§ WORK ITEM: Where a line holds the word "forall", copy that line from the data below.

§ MATERIALS PROVIDED:
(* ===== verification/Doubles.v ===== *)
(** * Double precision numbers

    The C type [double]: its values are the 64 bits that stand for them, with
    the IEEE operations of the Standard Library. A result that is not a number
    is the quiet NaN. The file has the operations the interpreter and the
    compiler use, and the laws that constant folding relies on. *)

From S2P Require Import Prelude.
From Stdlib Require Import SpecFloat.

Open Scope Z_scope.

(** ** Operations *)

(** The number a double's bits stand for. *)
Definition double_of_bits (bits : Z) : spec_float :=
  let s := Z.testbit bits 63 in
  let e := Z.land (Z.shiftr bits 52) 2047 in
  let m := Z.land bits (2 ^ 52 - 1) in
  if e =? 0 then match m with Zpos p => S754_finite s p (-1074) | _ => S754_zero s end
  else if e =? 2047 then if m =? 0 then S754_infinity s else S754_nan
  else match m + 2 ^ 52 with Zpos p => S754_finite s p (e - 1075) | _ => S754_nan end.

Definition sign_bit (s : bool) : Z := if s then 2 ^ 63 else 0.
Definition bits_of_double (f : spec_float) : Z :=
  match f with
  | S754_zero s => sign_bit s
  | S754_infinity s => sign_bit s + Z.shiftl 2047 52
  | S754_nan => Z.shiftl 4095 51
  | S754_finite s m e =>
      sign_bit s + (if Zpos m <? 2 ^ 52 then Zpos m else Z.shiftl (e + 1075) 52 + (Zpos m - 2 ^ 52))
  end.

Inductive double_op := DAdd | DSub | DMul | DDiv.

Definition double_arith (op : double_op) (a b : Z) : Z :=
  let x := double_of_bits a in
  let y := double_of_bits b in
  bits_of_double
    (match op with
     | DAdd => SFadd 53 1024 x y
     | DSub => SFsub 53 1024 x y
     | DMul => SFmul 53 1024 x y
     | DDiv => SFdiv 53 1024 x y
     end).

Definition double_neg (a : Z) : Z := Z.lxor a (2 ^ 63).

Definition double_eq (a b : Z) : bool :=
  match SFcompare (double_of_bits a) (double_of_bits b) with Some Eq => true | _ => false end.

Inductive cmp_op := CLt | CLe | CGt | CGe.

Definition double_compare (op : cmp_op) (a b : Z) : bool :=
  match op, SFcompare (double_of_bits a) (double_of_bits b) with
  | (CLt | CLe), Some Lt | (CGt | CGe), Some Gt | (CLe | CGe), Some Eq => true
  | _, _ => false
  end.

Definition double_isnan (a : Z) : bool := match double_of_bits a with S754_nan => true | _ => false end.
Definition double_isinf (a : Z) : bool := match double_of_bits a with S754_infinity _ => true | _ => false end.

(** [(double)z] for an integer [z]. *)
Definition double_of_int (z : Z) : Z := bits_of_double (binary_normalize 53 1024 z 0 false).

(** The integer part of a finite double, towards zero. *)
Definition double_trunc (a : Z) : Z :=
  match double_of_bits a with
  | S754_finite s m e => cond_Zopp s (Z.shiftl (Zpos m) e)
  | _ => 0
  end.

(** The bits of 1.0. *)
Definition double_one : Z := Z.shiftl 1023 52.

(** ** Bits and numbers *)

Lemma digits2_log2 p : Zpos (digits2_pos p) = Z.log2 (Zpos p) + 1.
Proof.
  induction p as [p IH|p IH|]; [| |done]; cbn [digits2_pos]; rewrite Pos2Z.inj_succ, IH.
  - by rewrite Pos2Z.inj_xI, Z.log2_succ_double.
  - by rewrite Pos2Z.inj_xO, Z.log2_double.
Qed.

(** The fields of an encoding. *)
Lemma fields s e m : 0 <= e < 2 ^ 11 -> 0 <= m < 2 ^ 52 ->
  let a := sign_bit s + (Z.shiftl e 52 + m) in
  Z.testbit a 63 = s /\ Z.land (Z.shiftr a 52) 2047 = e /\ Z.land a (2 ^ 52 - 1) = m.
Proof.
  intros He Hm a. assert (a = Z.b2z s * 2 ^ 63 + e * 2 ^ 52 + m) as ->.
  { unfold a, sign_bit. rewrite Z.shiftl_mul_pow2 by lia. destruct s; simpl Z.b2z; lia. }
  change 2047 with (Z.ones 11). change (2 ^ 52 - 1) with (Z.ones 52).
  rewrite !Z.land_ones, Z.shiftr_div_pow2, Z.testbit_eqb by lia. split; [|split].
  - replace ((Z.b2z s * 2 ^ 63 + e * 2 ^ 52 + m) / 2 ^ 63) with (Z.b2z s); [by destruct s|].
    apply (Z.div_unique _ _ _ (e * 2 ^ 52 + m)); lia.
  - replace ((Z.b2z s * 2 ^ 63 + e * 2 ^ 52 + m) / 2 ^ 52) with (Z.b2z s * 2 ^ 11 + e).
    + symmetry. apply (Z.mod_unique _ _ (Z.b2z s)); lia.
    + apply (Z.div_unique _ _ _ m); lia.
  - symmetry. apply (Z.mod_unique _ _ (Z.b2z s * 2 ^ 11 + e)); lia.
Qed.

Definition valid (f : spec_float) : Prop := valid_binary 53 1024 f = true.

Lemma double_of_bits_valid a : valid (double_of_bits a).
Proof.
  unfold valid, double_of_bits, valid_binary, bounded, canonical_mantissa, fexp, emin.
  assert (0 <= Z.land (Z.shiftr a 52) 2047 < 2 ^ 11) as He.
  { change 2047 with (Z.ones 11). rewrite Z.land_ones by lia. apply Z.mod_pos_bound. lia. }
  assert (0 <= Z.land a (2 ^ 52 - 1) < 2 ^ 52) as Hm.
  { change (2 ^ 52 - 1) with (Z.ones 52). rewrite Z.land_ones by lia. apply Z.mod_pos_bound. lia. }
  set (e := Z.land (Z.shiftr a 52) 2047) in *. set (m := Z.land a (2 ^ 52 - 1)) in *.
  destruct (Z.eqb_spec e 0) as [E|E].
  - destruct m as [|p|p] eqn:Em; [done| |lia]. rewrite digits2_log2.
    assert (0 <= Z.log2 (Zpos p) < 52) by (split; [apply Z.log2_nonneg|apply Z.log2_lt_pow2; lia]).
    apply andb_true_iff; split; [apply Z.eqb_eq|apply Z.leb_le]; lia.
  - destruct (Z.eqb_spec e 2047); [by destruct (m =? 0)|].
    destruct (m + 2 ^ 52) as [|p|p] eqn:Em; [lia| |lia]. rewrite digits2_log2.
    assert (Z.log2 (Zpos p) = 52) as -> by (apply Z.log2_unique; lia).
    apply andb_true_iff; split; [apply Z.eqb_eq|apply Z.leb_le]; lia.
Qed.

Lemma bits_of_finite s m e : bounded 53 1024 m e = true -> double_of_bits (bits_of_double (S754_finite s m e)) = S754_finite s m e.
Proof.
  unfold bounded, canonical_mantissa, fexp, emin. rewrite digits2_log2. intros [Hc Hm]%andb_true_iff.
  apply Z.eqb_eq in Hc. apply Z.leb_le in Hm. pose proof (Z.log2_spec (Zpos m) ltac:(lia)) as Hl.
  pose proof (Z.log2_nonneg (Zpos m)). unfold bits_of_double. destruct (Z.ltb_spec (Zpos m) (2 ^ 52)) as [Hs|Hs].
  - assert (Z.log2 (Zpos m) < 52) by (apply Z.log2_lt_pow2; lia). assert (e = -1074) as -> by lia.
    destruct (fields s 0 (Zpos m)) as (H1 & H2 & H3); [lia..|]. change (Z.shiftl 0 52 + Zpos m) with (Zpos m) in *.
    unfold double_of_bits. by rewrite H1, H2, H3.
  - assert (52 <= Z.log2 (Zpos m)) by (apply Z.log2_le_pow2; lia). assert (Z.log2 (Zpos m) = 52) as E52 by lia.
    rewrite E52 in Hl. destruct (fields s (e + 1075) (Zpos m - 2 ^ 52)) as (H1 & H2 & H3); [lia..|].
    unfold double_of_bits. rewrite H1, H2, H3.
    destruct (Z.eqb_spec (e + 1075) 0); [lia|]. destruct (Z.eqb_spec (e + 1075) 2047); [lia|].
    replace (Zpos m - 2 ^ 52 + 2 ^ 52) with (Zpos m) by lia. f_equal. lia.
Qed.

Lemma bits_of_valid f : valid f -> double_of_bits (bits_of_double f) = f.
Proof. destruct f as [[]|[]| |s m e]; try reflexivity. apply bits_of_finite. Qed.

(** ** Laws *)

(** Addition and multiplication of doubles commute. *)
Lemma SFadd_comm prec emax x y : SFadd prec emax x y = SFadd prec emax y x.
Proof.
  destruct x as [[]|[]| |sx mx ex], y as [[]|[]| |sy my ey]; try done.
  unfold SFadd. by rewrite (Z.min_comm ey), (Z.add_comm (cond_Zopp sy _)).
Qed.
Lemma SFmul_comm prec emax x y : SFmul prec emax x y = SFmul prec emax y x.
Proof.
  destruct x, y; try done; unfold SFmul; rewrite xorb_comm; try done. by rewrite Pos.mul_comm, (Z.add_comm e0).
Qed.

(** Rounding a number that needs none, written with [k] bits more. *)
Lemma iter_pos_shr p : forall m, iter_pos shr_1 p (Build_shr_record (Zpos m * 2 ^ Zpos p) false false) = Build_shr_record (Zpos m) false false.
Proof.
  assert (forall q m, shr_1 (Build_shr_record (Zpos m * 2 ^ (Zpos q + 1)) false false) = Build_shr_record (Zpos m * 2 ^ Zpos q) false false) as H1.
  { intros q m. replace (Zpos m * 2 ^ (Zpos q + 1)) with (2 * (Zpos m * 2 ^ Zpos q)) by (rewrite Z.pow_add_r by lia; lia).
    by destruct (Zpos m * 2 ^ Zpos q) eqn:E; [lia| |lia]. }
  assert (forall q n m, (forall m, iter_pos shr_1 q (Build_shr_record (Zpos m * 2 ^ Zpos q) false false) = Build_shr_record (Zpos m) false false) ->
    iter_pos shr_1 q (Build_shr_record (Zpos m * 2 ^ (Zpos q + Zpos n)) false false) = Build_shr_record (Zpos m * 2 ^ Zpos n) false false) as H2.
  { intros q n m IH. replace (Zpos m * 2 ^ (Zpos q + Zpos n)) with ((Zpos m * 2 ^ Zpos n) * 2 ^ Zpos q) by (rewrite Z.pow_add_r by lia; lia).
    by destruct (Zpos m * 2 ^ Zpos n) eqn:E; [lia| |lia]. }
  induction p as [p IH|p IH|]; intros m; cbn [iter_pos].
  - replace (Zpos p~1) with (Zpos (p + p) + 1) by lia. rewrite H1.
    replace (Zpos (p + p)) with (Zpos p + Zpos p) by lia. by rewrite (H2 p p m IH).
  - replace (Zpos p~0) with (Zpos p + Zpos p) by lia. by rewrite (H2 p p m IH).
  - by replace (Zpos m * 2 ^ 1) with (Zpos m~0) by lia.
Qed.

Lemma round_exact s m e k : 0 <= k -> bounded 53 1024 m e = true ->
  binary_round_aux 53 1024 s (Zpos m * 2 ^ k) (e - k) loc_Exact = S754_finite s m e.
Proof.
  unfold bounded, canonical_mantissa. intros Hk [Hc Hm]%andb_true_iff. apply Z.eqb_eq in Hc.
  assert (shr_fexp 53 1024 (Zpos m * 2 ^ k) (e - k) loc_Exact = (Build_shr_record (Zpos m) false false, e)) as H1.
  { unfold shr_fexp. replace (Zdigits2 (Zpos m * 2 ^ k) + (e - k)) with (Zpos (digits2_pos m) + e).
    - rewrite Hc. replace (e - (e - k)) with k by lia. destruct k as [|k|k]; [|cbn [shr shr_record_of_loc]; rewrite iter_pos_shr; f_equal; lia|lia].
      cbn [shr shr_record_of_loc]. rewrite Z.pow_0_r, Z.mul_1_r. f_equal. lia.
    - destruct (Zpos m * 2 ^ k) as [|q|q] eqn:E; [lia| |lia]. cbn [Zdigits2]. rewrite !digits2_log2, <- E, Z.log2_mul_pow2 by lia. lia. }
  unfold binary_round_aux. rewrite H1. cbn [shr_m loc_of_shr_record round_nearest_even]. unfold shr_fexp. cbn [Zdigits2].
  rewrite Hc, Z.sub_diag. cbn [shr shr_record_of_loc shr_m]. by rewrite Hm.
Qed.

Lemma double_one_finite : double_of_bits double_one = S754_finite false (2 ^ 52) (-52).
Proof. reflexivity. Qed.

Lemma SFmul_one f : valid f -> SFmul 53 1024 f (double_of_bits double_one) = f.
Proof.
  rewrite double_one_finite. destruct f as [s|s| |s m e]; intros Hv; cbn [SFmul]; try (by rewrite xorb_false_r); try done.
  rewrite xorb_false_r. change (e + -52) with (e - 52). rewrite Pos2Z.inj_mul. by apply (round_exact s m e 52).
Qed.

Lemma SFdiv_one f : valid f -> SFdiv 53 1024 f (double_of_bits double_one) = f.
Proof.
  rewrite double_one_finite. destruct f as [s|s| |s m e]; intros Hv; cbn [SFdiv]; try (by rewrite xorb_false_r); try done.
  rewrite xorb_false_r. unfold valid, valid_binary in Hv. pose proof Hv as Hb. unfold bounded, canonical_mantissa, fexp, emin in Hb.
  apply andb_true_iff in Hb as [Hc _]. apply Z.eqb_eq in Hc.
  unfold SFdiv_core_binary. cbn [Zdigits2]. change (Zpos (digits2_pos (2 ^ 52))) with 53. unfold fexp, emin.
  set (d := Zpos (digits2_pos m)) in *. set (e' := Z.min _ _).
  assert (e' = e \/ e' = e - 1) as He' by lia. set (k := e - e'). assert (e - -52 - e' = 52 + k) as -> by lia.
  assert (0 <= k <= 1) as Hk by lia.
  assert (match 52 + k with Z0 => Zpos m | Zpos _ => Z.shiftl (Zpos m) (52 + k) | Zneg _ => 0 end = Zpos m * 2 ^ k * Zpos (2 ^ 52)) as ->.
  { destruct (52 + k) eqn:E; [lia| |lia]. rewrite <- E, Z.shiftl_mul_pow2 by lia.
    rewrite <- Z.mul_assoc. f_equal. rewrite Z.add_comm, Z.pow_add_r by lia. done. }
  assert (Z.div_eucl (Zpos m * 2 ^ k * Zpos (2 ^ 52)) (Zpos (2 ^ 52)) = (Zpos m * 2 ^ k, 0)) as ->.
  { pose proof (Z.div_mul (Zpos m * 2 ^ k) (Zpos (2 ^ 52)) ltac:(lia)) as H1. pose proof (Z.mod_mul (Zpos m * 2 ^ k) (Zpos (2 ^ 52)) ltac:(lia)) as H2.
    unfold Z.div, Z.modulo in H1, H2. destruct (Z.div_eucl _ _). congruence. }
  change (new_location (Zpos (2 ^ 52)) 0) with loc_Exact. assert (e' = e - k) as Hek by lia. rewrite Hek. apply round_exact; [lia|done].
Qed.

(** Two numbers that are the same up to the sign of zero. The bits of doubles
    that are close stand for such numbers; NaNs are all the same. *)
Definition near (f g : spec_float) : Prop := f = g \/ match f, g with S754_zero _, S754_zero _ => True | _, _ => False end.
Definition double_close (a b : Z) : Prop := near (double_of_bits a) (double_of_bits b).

§ SOLUTION TO THIS PROBLEM:
Lemma iter_pos_shr p : forall m, iter_pos shr_1 p (Build_shr_record (Zpos m * 2 ^ Zpos p) false false) = Build_shr_record (Zpos m) false false.
  assert (forall q m, shr_1 (Build_shr_record (Zpos m * 2 ^ (Zpos q + 1)) false false) = Build_shr_record (Zpos m * 2 ^ Zpos q) false false) as H1.
  assert (forall q n m, (forall m, iter_pos shr_1 q (Build_shr_record (Zpos m * 2 ^ Zpos q) false false) = Build_shr_record (Zpos m) false false) ->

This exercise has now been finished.